◆ **Work to be completed**
Every line holding the string "offset" should be copied from the listing.

◆ **Provided entries**

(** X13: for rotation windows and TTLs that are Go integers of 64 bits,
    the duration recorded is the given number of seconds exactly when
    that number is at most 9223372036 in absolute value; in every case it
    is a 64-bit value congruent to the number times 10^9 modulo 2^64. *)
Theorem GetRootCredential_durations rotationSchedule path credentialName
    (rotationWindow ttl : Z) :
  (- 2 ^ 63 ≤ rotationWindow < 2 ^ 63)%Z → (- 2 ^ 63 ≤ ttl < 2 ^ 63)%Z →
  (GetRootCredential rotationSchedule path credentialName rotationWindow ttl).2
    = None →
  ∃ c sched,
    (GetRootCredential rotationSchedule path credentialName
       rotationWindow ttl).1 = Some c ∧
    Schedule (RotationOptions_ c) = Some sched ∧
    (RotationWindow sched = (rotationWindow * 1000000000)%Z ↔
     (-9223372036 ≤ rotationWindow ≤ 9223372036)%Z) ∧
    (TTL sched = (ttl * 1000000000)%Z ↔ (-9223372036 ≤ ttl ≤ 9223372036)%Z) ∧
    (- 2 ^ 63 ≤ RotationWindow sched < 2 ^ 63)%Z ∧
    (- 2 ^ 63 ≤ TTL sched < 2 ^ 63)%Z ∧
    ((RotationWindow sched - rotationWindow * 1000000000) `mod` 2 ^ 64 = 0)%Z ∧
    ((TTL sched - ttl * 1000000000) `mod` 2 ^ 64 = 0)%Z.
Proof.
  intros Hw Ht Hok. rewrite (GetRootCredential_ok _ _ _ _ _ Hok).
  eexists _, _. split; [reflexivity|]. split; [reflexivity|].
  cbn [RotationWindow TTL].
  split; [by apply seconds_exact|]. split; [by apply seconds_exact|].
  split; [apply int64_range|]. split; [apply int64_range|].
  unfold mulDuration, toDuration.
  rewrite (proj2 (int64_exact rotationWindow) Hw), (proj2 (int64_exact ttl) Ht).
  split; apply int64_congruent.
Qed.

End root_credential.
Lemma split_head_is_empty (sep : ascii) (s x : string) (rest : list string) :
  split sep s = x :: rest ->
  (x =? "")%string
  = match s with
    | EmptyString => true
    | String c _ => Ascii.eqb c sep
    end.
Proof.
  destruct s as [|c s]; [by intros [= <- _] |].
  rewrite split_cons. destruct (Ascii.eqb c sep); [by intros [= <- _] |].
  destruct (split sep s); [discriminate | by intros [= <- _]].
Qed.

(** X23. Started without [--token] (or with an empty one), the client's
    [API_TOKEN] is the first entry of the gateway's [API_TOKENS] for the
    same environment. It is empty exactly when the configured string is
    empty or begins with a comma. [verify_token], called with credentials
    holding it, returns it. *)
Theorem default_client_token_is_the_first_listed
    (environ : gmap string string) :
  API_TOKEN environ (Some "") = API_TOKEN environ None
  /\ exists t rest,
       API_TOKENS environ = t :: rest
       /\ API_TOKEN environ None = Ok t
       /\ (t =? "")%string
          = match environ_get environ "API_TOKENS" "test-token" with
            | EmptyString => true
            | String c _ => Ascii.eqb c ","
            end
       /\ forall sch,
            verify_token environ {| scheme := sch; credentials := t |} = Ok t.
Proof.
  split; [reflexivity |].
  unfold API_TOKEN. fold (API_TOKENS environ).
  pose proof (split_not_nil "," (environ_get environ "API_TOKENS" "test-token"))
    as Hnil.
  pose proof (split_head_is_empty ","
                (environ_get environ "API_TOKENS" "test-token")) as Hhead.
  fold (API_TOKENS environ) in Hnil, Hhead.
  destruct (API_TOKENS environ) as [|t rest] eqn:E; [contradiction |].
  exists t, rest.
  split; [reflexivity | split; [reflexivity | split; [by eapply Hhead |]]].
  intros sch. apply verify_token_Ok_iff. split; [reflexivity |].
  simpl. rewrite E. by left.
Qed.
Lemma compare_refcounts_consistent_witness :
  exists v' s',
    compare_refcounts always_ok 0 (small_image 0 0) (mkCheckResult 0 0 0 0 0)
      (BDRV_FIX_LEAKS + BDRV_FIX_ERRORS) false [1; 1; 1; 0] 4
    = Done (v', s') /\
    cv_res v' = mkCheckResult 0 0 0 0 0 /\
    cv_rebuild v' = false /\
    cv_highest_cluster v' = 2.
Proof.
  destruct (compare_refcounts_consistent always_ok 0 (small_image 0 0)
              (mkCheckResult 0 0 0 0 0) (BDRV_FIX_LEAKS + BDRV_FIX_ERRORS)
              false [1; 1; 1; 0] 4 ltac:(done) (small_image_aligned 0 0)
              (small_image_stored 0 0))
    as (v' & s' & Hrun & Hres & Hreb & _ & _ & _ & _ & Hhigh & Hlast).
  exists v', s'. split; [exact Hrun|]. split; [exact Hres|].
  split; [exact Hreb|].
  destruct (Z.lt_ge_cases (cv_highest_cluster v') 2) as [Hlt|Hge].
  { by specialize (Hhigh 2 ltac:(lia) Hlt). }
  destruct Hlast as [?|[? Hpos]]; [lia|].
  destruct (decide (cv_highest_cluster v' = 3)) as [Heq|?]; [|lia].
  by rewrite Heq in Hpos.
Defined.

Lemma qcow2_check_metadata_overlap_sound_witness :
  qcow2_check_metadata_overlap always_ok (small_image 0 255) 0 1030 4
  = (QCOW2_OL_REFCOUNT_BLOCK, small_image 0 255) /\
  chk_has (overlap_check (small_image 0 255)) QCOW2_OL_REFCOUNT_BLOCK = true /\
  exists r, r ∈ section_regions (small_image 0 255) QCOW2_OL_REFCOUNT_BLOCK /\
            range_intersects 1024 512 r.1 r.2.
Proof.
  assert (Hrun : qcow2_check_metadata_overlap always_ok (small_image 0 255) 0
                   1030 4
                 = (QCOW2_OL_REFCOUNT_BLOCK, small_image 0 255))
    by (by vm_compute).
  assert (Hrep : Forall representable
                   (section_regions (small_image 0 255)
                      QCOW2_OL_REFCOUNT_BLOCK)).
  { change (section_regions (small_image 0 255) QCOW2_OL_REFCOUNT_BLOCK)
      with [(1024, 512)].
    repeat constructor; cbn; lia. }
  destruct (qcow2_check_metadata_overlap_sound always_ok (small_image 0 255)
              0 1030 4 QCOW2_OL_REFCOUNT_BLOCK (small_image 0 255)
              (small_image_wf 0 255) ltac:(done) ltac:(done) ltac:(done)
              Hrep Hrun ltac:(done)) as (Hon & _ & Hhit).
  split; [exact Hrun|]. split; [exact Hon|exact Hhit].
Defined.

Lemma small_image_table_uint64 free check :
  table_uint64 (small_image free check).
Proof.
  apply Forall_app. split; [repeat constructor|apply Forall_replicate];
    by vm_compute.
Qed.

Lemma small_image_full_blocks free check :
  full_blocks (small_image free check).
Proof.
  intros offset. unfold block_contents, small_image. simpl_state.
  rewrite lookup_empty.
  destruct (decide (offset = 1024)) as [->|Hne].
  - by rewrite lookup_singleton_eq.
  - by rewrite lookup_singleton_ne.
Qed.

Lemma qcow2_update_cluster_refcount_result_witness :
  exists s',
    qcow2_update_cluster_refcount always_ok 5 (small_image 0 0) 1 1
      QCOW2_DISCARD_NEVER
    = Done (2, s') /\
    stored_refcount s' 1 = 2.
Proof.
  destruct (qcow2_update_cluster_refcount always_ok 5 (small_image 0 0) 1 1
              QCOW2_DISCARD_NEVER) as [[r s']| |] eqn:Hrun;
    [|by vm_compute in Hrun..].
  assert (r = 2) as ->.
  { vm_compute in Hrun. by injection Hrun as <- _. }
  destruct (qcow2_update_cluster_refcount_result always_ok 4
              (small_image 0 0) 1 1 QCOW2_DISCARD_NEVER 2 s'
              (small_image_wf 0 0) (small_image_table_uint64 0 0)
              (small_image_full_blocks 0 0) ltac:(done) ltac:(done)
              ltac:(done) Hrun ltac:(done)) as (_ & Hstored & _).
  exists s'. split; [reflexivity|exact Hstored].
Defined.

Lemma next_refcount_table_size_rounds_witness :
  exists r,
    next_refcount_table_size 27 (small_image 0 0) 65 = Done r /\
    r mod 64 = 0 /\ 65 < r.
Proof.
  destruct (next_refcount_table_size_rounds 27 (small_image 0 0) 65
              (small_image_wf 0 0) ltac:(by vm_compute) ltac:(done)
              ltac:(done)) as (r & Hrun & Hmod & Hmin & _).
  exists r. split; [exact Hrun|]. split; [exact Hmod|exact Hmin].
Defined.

◆ **Answer to the problem**
  intros offset. unfold block_contents, small_image. simpl_state.
  destruct (decide (offset = 1024)) as [->|Hne].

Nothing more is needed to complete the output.